| THE DATA |

(** ** Lemmas on the circular buffer *)

Lemma NewEvents_ok capacity g e :
  capacity < 2 ^ 31 -> 0 <= g -> NewEvents capacity g = Ok e -> ring_ok e [].
Proof.
  intros Hc Hg H. unfold NewEvents in H. destruct (Z.ltb_spec capacity 0); [done|].
  destruct (Z.leb_spec capacity g); [done|]. injection H as <-.
  split; simpl; try lia. rewrite length_replicate. lia.
Qed.

(** Under the ring invariant, a position of the window reads its slot. *)
Lemma slot_window e log p :
  ring_ok e log -> 0 <= p < writePos e -> writePos e - cap e <= p ->
  exists ev, slot e p = Some ev /\ log !! Z.to_nat p = Some ev.
Proof.
  intros R Hp Hw. pose proof (ring_pos _ _ R).
  destruct (lookup_lt_is_Some_2 log (Z.to_nat p)) as [ev Hev]; [lia|].
  exists ev. by rewrite (ring_slots _ _ R p).
Qed.

Lemma slot_mod e p :
  0 < cap e -> 0 <= p -> slot e p = stream e !! Z.to_nat (p `mod` cap e).
Proof.
  intros Hc Hp. unfold slot, slice_get.
  destruct (Z.eqb_spec (cap e) 0); [lia|]. rewrite rem_mod_pos by lia.
  pose proof (Z.mod_pos_bound p (cap e) Hc). by rewrite decide_True by lia.
Qed.

(** Two positions less than a capacity apart share a slot only if equal. *)
Lemma mod_window a b c : 0 < c -> 0 <= a -> a - c < b < a -> b `mod` c <> a `mod` c.
Proof.
  intros Hc Ha Hb E. assert ((a - b) `mod` c = 0) as H.
  { rewrite Zminus_mod, E, Z.sub_diag, Z.mod_0_l; lia. }
  rewrite Z.mod_small in H; lia.
Qed.
(* ===== verification/Health.v ===== *)
(** * Health of a service

    Models [internal/app/machined/pkg/system/health]: the status record and its
    wire form, the subscribable state (status.go), the settings (settings.go)
    and the check loop (check.go).  [State.Update] and the subscription calls
    are the critical sections; the channels of the subscribers live in a store
    keyed by channel identity, so that a dropped notification is visible. *)

From S2P Require Import Prelude.

(** ** Status (status.go) *)

(** The [Healthy] pointer is nil or points to a value that nothing mutates;
    times are nanoseconds. *)
Record Status := mkStatus {
  Healthy : option bool;
  LastChange : Z;
  LastMessage : string
}.

#[export] Instance Status_eq_dec : EqDecision Status.
Proof. solve_decision. Defined.

Definition zeroStatus : Status := mkStatus None 0 "".

(** [machineapi.ServiceHealth]. *)
Record ServiceHealth := mkServiceHealth { sh_Unknown : bool; sh_Healthy : bool }.

#[export] Instance ServiceHealth_eq_dec : EqDecision ServiceHealth.
Proof. solve_decision. Defined.

Definition Status_AsProto (s : Status) : ServiceHealth :=
  mkServiceHealth (match Healthy s with None => true | Some _ => false end)
                  (match Healthy s with None => false | Some h => h end).

Record StateChange := mkStateChange { Old : Status; New : Status }.

(** Subscribers are channel identities. *)
Record State := mkState { status : Status; subscribers : list nat }.

Definition zeroState : State := mkState zeroStatus [].

(** The critical section of [Update]: the new state, the change and whether to
    notify. *)
Definition Update_locked (healthy : bool) (message : string) (now : Z) (s : State)
    : State * StateChange * bool :=
  let old := status s in
  let notify := match Healthy old with None => true | Some h => negb (Bool.eqb h healthy) end in
  let st := if notify then mkStatus (Some healthy) now (LastMessage old) else old in
  let st := mkStatus (Healthy st) (LastChange st) message in
  (mkState st (subscribers s), mkStateChange old st, notify).

(** The store of channels, and the non-blocking sends after the unlock. *)
Abbreviation chans := (gmap nat (chan StateChange)).

Definition notify_all (subs : list nat) (ch : StateChange) (cs : chans) : chans :=
  foldl (fun cs id => alter (try_send ch) id cs) cs subs.

Definition Update (healthy : bool) (message : string) (now : Z) (s : State) (cs : chans)
    : State * chans :=
  let '(s', ch, notify) := Update_locked healthy message now s in
  (s', if notify then notify_all (subscribers s) ch cs else cs).

Definition Subscribe (ch : nat) (s : State) : State := mkState (status s) (subscribers s ++ [ch]).

Definition Unsubscribe (ch : nat) (s : State) : State :=
  mkState (status s) (swap_delete ch (subscribers s)).

Definition Init (now : Z) (s : State) : State :=
  mkState (mkStatus None now "Unknown") (subscribers s).

Definition Get (s : State) : Status := status s.

(** ** Settings (settings.go), durations in nanoseconds *)

Record Settings := mkSettings { InitialDelay : Z; Period : Z; Timeout : Z }.

Definition DefaultSettings : Settings :=
  mkSettings 1000000000 (5 * 1000000000) (500 * 1000000).

(** ** The check loop (check.go) *)

(** What the environment decides in one iteration: the result of the check, the
    clock at the update, and whether the context is done before the next tick. *)
Record iteration := mkIteration { check_err : option error; clock : Z; ctx_done : bool }.

(** The body of one iteration, up to the final [select]. *)
Definition Run_check (it : iteration) (s : State) (cs : chans) : State * chans :=
  let healthy := match check_err it with None => true | Some _ => false end in
  let message := match check_err it with None => "" | Some e => Error e end in
  Update healthy message (clock it) s cs.

(** [Some err] is the value [Run] returns; [None]: it is still looping when the
    given iterations are over. *)
Fixpoint Run_loop (its : list iteration) (ctxerr : error) (s : State) (cs : chans)
    : State * chans * option error :=
  match its with
  | [] => (s, cs, None)
  | it :: its =>
    let (s, cs) := Run_check it s cs in
    if ctx_done it then (s, cs, Some ctxerr) else Run_loop its ctxerr s cs
  end.

(** [cancelled]: the context is done before the initial delay is over. *)
Definition Run (now : Z) (cancelled : bool) (its : list iteration) (ctxerr : error)
    (s : State) (cs : chans) : State * chans * option error :=
  let s := Init now s in
  if cancelled then (s, cs, Some ctxerr) else Run_loop its ctxerr s cs.

(** ** Specification *)

(** The results of the checks performed before the loop stops. *)
Fixpoint performed (its : list iteration) : list iteration :=
  match its with
  | [] => []
  | it :: its => if ctx_done it then [it] else it :: performed its
  end.

Definition result_of (it : iteration) : bool :=
  match check_err it with None => true | Some _ => false end.

(** The values of a sequence that differ from their predecessor. *)
Fixpoint flips (prev : option bool) (l : list bool) : list bool :=
  match l with
  | [] => []
  | b :: l => if decide (prev = Some b) then flips prev l else b :: flips (Some b) l
  end.

(** ** Lemmas *)

Lemma notify_all_lookup subs ch cs id c :
  cs !! id = Some c -> (count_occ Nat.eq_dec subs id = 1)%nat ->
  notify_all subs ch cs !! id = Some (try_send ch c).
Proof.
  revert cs c. induction subs as [|x subs IH]; intros cs c Hc Hn; simpl in *; [done|].
  destruct (Nat.eq_dec x id) as [->|Hne].
  - assert (id ∉ subs) as Hni.
    { rewrite list_elem_of_In. intros Hin. apply (count_occ_In Nat.eq_dec) in Hin. lia. }
    clear IH Hn. unfold notify_all. simpl.
    assert (alter (try_send ch) id cs !! id = Some (try_send ch c)) as H.
    { by rewrite lookup_alter_eq, Hc. }
    revert H. generalize (alter (try_send ch) id cs). induction subs as [|y subs IH]; intros m Hm; [done|].
    apply not_elem_of_cons in Hni as [Hy Hni]. apply IH; [done|]. by rewrite lookup_alter_ne.
  - apply IH; [|done]. by rewrite lookup_alter_ne.
Qed.

Lemma notify_all_other subs ch cs id :
  id ∉ subs -> notify_all subs ch cs !! id = cs !! id.
Proof.
  unfold notify_all. revert cs. induction subs as [|x subs IH]; intros cs Hn; [done|].
  apply not_elem_of_cons in Hn as [Hx Hn]. simpl. rewrite IH by done. by rewrite lookup_alter_ne.
Qed.

Lemma Update_subscribers h m now s cs :
  subscribers (fst (Update h m now s cs)) = subscribers s.
Proof. done. Qed.

Lemma Update_status h m now s cs :
  status (fst (Update h m now s cs)) =
  mkStatus (Some h) (if decide (Healthy (status s) = Some h) then LastChange (status s) else now) m.
Proof.
  unfold Update, Update_locked. simpl.
  destruct (Healthy (status s)) as [b|] eqn:E; simpl; [|done].
  destruct b, h; simpl; by rewrite ?E.
Qed.

(** A channel with room receives exactly one notification per flip. *)
Lemma Update_channel h m now s cs id c :
  cs !! id = Some c -> (count_occ Nat.eq_dec (subscribers s) id = 1)%nat ->
  snd (Update h m now s cs) !! id =
  Some (if decide (Healthy (status s) = Some h) then c
        else try_send (mkStateChange (status s) (mkStatus (Some h) now m)) c).
Proof.
  intros Hc Hn. unfold Update, Update_locked. simpl.
  destruct (Healthy (status s)) as [b|] eqn:E; simpl.
  - destruct b, h; simpl; try done; by rewrite (notify_all_lookup _ _ _ _ c).
  - by rewrite (notify_all_lookup _ _ _ _ c).
Qed.

Lemma Run_loop_cons it its ctxerr s cs s1 cs1 :
  Run_check it s cs = (s1, cs1) ->
  Run_loop (it :: its) ctxerr s cs =
  if ctx_done it then (s1, cs1, Some ctxerr) else Run_loop its ctxerr s1 cs1.
Proof. intros H. cbn [Run_loop]. by rewrite H. Qed.

(** The loop sends a subscriber with enough room one change per flip of the
    check results, in order. *)
Lemma Run_loop_flips its ctxerr s cs id c :
  cs !! id = Some c -> (count_occ Nat.eq_dec (subscribers s) id = 1)%nat ->
  (length (chan_buf c) + length its <= chan_cap c)%nat ->
  exists c' news,
    snd (fst (Run_loop its ctxerr s cs)) !! id = Some c' /\
    chan_buf c' = chan_buf c ++ news /\
    (fun ch => Healthy (New ch)) <$> news =
      Some <$> flips (Healthy (status s)) (result_of <$> performed its).
Proof.
  revert s cs c. induction its as [|it its IH]; intros s cs c Hc Hn Hcap; simpl in Hcap.
  { exists c, []. by rewrite app_nil_r. }
  destruct (Run_check it s cs) as [s1 cs1] eqn:E.
  rewrite (Run_loop_cons it its ctxerr s cs s1 cs1 E). unfold Run_check in E.
  fold (result_of it) in E.
  match type of E with Update ?h ?m ?n _ _ = _ =>
    pose proof (Update_channel h m n s cs id c Hc Hn) as Hch;
    pose proof (Update_status h m n s cs) as Hst;
    pose proof (Update_subscribers h m n s cs) as Hsu end.
  rewrite E in Hch, Hst, Hsu. simpl in Hch, Hst, Hsu.
  set (c1 := if decide _ then c else try_send _ c) in Hch.
  assert (exists new1, chan_buf c1 = chan_buf c ++ new1 /\ chan_cap c1 = chan_cap c /\
    (length new1 <= 1)%nat /\
    (fun ch => Healthy (New ch)) <$> new1 = Some <$> flips (Healthy (status s)) [result_of it])
    as (new1 & Hb1 & Hcap1 & Hl1 & Hf1).
  { unfold c1. simpl. case_decide.
    - exists []. rewrite app_nil_r. split_and!; [done|done|simpl; lia|done].
    - unfold try_send. rewrite decide_True by lia. eexists. split_and!; [done|done|simpl; lia|done]. }
  assert (flips (Healthy (status s)) (result_of it :: (result_of <$> (if ctx_done it then [] else performed its)))
    = flips (Healthy (status s)) [result_of it] ++
      flips (Some (result_of it)) (result_of <$> (if ctx_done it then [] else performed its))) as Hsplit.
  { simpl. case_decide as Hd; simpl; [by rewrite Hd|done]. }
  assert (result_of <$> performed (it :: its) =
    result_of it :: (result_of <$> (if ctx_done it then [] else performed its))) as ->.
  { simpl. by destruct (ctx_done it). }
  rewrite Hsplit. destruct (ctx_done it); cbn [fst snd].
  - exists c1, new1. split; [done|]. split; [done|]. rewrite fmap_nil. simpl flips at 2.
    by rewrite app_nil_r.
  - destruct (IH s1 cs1 c1 Hch) as (c' & news & Hl & Hb & Hf).
    + by rewrite Hsu.
    + rewrite Hb1, Hcap1, length_app. lia.
    + exists c', (new1 ++ news). split; [done|]. split.
      * by rewrite Hb, Hb1, <-app_assoc.
      * by rewrite !fmap_app, Hf1, Hf, Hst.
Qed.

Lemma Run_loop_ends its ctxerr s cs it :
  last (performed its) = Some it ->
  Healthy (status (fst (fst (Run_loop its ctxerr s cs)))) = Some (result_of it).
Proof.
  revert s cs. induction its as [|x its IH]; intros s cs Hl; [done|]. simpl in Hl.
  destruct (Run_check x s cs) as [s1 cs1] eqn:E.
  rewrite (Run_loop_cons x its ctxerr s cs s1 cs1 E). unfold Run_check in E. fold (result_of x) in E.
  match type of E with Update ?h ?m ?n _ _ = _ => pose proof (Update_status h m n s cs) as Hst end.
  rewrite E in Hst. simpl in Hst.
  destruct (ctx_done x); simpl in *; [simplify_eq; by rewrite Hst|].
  destruct its as [|y its]; simpl in *.
  - simplify_eq. by rewrite Hst.
  - apply IH. destruct (ctx_done y); done.
Qed.

(** ** Properties *)

(** C33: each change of health is notified exactly once.  While [health.Run]
    runs, a subscriber whose channel has room receives, in order, one change
    for every check result that differs from the previous one (the first always
    does, since [Init] makes the health unknown) and nothing for a repeated
    result; the state ends on the result of the last check. *)
Theorem health_run_notifies_flips now its ctxerr s cs id c it :
  cs !! id = Some c -> chan_buf c = [] -> (length its <= chan_cap c)%nat ->
  (count_occ Nat.eq_dec (subscribers s) id = 1)%nat -> last (performed its) = Some it ->
  exists s' cs' r c',
    Run now false its ctxerr s cs = (s', cs', r) /\ cs' !! id = Some c' /\
    (fun ch => Healthy (New ch)) <$> chan_buf c' = Some <$> flips None (result_of <$> performed its) /\
    Healthy (Get s') = Some (result_of it).
Proof.
  intros Hc Hb Hcap Hn Hl. unfold Run. simpl.
  destruct (Run_loop its ctxerr (Init now s) cs) as [[s' cs'] r] eqn:E.
  destruct (Run_loop_flips its ctxerr (Init now s) cs id c Hc) as (c' & news & Hl' & Hbuf & Hf).
  { done. } { rewrite Hb. simpl. lia. }
  pose proof (Run_loop_ends its ctxerr (Init now s) cs it Hl) as Hlast.
  rewrite E in Hl', Hlast. simpl in *. exists s', cs', r, c'. split_and!; [done|done| |done].
  rewrite Hbuf, Hb. simpl. by rewrite Hf.
Qed.

(** Unsubscribing is exact.  After [Unsubscribe], an update sends nothing to
    the removed channel, and every other subscription survives. *)
Theorem unsubscribe_exact ch h m now s cs :
  let s' := Unsubscribe ch s in
  snd (Update h m now s' cs) !! ch = cs !! ch /\
  (forall id, id <> ch -> count_occ Nat.eq_dec (subscribers s') id = count_occ Nat.eq_dec (subscribers s) id).
Proof.
  intros s'. split.
  - unfold Update. destruct (Update_locked h m now s') as [[s1 c1] n]. simpl.
    destruct n; [|done]. apply notify_all_other. simpl. rewrite elem_of_swap_delete. by intros [_ ?].
  - intros id Hne. unfold s'. simpl.
    rewrite (proj1 (Permutation_count_occ Nat.eq_dec _ _) (swap_delete_perm ch (subscribers s)) id).
    induction (subscribers s) as [|x l IH]; [done|]. rewrite filter_cons. case_decide; simpl.
    + by rewrite IH.
    + destruct (Nat.eq_dec x id) as [->|]; [tauto|done].
Qed.

(** ** Concrete runs *)

Definition demo_iterations : list iteration :=
  [ mkIteration (Some (EMsg "refused")) 10 false; mkIteration (Some (EMsg "refused")) 20 false;
    mkIteration None 30 false; mkIteration (Some (EMsg "timeout")) 40 true; mkIteration None 50 false ].

Definition demo_channels : chans := {[ 7%nat := make_chan StateChange 8 ]}.

Lemma health_run_notifies_flips_witness :
  exists s' cs' r c',
    Run 5 false demo_iterations (ESentinel context_Canceled) (Subscribe 7 zeroState) demo_channels = (s', cs', r) /\
    cs' !! 7%nat = Some c' /\
    (fun ch => Healthy (New ch)) <$> chan_buf c' = [Some false; Some true; Some false] /\
    Healthy (Get s') = Some false.
Proof.
  apply (health_run_notifies_flips 5 demo_iterations (ESentinel context_Canceled)
    (Subscribe 7 zeroState) demo_channels 7 (make_chan StateChange 8)
    (mkIteration (Some (EMsg "timeout")) 40 true)); try (vm_compute; done).
  vm_compute. lia.
Defined.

| WORK TASK |
Lines containing the word "order" must all be returned from the material above.

| ANSWER FOR THIS EXERCISE |
    check results, in order. *)
    runs, a subscriber whose channel has room receives, in order, one change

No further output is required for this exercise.